The Lesson You Don’t Want to Learn
The simple lesson in all of this is, don’t wait until tragedy hits your life like a Mack truck to reevaluate everything. I am a testament of what that approach looks like. Trust me when I tell you that it is not pleasant.
So do it now. Re-evaluate everything. And I mean everything. Who. What. Where. When. How. All aspects. But be careful. If you are like me, even if you are brave enough to engage in an intentional exercise like this, you will overlook things. And what might those things have in common? Again, if you are like me, it will be the things over which you believe (subconsciously or otherwise) that you have the most control. But these areas of perceived control are the most important pieces of our lives to consider, or reconsider rather.
If you care to take something away from Willa’s story and our experience with a rare disease, do this reevaluation exercise. And do it with pen and paper in hand. In my experience, there is something almost magical (seriously) about writing these kinds of things down.
Try listing exhaustively everything in your life that has significance, value, or that gives you meaning (large or small), and particularly anything in which you find security or a sense of control. It could be your home, your car(s), your job, the relationship with your spouse, kids, or friend, your health, their health, etc. What if they were gone? Maybe just one of them or perhaps all of them.

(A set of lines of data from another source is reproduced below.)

(** The list [missed] does record a read that finds nothing: [Decide] on
    process 0 before any round. *)
Example Decide_before_the_rounds_misses :
  missed (Decide main_Traits (topo (construct main_Traits))
            (init_process main_Traits 0)).2 ≠ [].
Proof. vm_compute. discriminate. Qed.




(** * Further properties of the program *)

(** X1.  The paths that [GenerateChildren] registers at rank [r] for the
    id [i] are exactly the strings of [r + 1] pairwise different ids below
    [mN] that start with the source and end with [i], [r] being at most
    [mM]; an id is written as the character [id + '0']. *)
Theorem X1_paths_are_the_simple_id_strings (T : Traits) :
  mSource T < mN T → mN T ≤ 256 →
  ∀ r i P,
    P ∈ paths_by_rank (topo (construct T)) r i ↔ tree_path T r i P.
Proof.
  intros Hs Hn r i P. split.
  - by apply paths_by_rank_tree.
  - by apply tree_paths_by_rank.
Qed.

Lemma X1_witness :
  [id_char 3; id_char 0] ∈ paths_by_rank (topo (construct main_Traits)) 1 0
  ↔ tree_path main_Traits 1 0 [id_char 3; id_char 0].
Proof.
  apply (X1_paths_are_the_simple_id_strings main_Traits); vm_compute; lia.
Defined.

(** X2.  A path is registered under one rank and one id only, it ends
    with the character of that id, and what [path.substr( 0,
    path.size() - 1 )] leaves of it is a path registered one rank
    earlier: the node that [SendMessages] reads for a path of rank 1 or
    more is the node of a path that was sent around in the round
    before. *)
Theorem X2_owner_and_parent_of_a_path (T : Traits) :
  mSource T < mN T → mN T ≤ 256 →
  ∀ r i P,
    P ∈ paths_by_rank (topo (construct T)) r i →
    (∀ r' i', P ∈ paths_by_rank (topo (construct T)) r' i' → r' = r ∧ i' = i)
    ∧ P = parent P ++ [id_char i]
    ∧ (1 ≤ r →
       ∃ i', parent P ∈ paths_by_rank (topo (construct T)) (r - 1) i').
Proof.
  intros Hs Hn r i P HP. split; [|split].
  - intros r' i' HP'.
    by destruct (paths_by_rank_unique T Hs Hn P _ _ _ _ HP' HP).
  - by destruct (path_snoc T Hs Hn P r i HP).
  - intros Hr. destruct (paths_by_rank_parent T Hs P r i HP Hr) as (i' & _ & H).
    by exists i'.
Qed.

Lemma X2_witness :
  [id_char 3; id_char 0] = parent [id_char 3; id_char 0] ++ [id_char 0]
  ∧ ∃ i', parent [id_char 3; id_char 0]
          ∈ paths_by_rank (topo (construct main_Traits)) (1 - 1) i'.
Proof.
  destruct (X2_owner_and_parent_of_a_path main_Traits
              ltac:(vm_compute; lia) ltac:(vm_compute; lia)
              1 0 [id_char 3; id_char 0]
              ltac:(vm_compute; apply list_elem_of_here)) as (_ & H1 & H2).
  split; [exact H1|]. apply H2. lia.
Defined.

(** X3.  The constructor of every process runs [GenerateChildren] when it
    finds [mChildren] empty.  With no relay round and the debug switch off
    nothing is ever put into [mChildren], so each of the [mN] constructors
    runs it and the root path is registered [mN] times; in every other
    case it is registered once. *)
Theorem X3_root_path_registrations (T : Traits) :
  mSource T < mN T →
  paths_by_rank (topo (construct T)) 0 (mSource T)
  = replicate (if decide (mDebug T = false ∧ mM T = 0) then mN T else 1)
      [id_char (mSource T)].
Proof.
  intros Hs. destruct (construct_count T Hs) as (k & Htopo & Hall & Hnot).
  rewrite (root_list T k Htopo). f_equal.
  destruct (decide (mDebug T = false ∧ (mM T = 0 ∨ mN T = 1))) as [Hd|Hd].
  - rewrite Hall by (by apply init_events_all_EPath).
    case_decide as Hc; [done|]. destruct Hd as (? & [?|?]); [|done].
    destruct Hc. done.
  - rewrite Hnot by (by rewrite (init_events_all_EPath T Hs)).
    rewrite decide_False; [done|]. intros [? ?]. apply Hd. by split; [|left].
Qed.

Lemma X3_witness :
  paths_by_rank (topo (construct (reference_Traits 0 0 3 false))) 0 0
  = [[id_char 0]; [id_char 0]; [id_char 0]].
Proof.
  apply (X3_root_path_registrations (reference_Traits 0 0 3 false)).
  vm_compute. lia.
Defined.

(** X4.  After the rounds of [main], the node map of a process other than
    the source has a node at every path of the topology and at no other
    key, and the output value of every node is still UNKNOWN: no
    [operator[]] of [SendMessages] has put a default node into it. *)
Theorem X4_node_maps_after_the_rounds (T : Traits) :
  mSource T < mN T →
  ∀ j P,
    j < mN T → j ≠ mSource T →
    (is_Some (nodes_of (processes (run_rounds T (construct T))) j !! P)
     ↔ in_topo (topo (construct T)) P)
    ∧ (∀ nd, nodes_of (processes (run_rounds T (construct T))) j !! P
             = Some nd → output_value nd = UNKNOWN).
Proof.
  intros Hs j P Hj Hne. split; [by apply final_keys|].
  intros nd Hnd. destruct (run_rounds_RInv T Hs) as (_ & _ & HR).
  by destruct (HR j P nd Hne Hnd) as (_ & i & _ & _ & ->).
Qed.

Lemma X4_witness :
  is_Some (nodes_of (processes (run_rounds main_Traits (construct main_Traits)))
             0 !! [id_char 3; id_char 0])
  ↔ in_topo (topo (construct main_Traits)) [id_char 3; id_char 0].
Proof.
  refine (proj1 (X4_node_maps_after_the_rounds main_Traits _ 0
                   [id_char 3; id_char 0] _ _)).
  - vm_compute. lia.
  - vm_compute. lia.
  - vm_compute. discriminate.
Defined.

(** X5.  After the rounds of [main], the node that a process [j] other
    than the source has at a path [P] of process [i] is the one that
    [SendMessages] of [i] made for it: its input value is what [GetValue]
    returns for the input value that [i] holds at the parent path, the
    sender [i], the receiver [j] and the path [P], and its output value is
    UNKNOWN. *)
Theorem X5_what_a_node_holds (T : Traits) :
  mSource T < mN T → mN T ≤ 256 →
  ∀ r i j P,
    j < mN T → j ≠ mSource T →
    P ∈ paths_by_rank (topo (construct T)) r i →
    nodes_of (processes (run_rounds T (construct T))) j !! P
    = Some (mkNode
              (GetValue T
                 (held (processes (run_rounds T (construct T))) i (parent P))
                 i j P)
              UNKNOWN).
Proof.
  intros Hs Hn r i j P Hj Hne HP.
  by rewrite (final_relayed T Hs r i j P Hn Hj Hne HP).
Qed.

What would you do differently? Where do you spend more of your time? Where do you spend less? What do you appreciate more? What do you appreciate less? Who do you lean on? And what does that relationship look like today? Have you invested in it? Do you find yourself suddenly leaning on a God or a friend that you have neglected? How would you reshape your life? What obstacles are preventing you from achieving those things tomorrow?
I would suggest you write the answers to these questions with as much specificity and clarity as you can muster. If taking the steps to make these changes in your life starting tomorrow seems too daunting or complicated (which I would argue is really not the case; that’s just your mind justifying your current state), you can at least do this. Put your list and your answers to the questions above on a page, in a book. Put that book on a shelf that you pass by relatively frequently. And pick it up and read it at least once per year. I’m working through this now and would ask you to join,
This is not so dissimilar from a process called “Fear Setting”, which Tim Ferris recommends. This is the opposite of goal setting. It teaches us to recognize that sometimes the outcomes of our greatest fears are not so scary after all. So therefore go conquer them now is sort of the point. Read more about fear-setting here.
I feel compelled to point out that this is my first ever attempt to write publicly, particularly about such personal things. My tendency is to lean on privacy before publicity. Honestly, the vulnerability in something like this is excruciating. But my hope is that such vulnerability provides opportunity for connection and learning.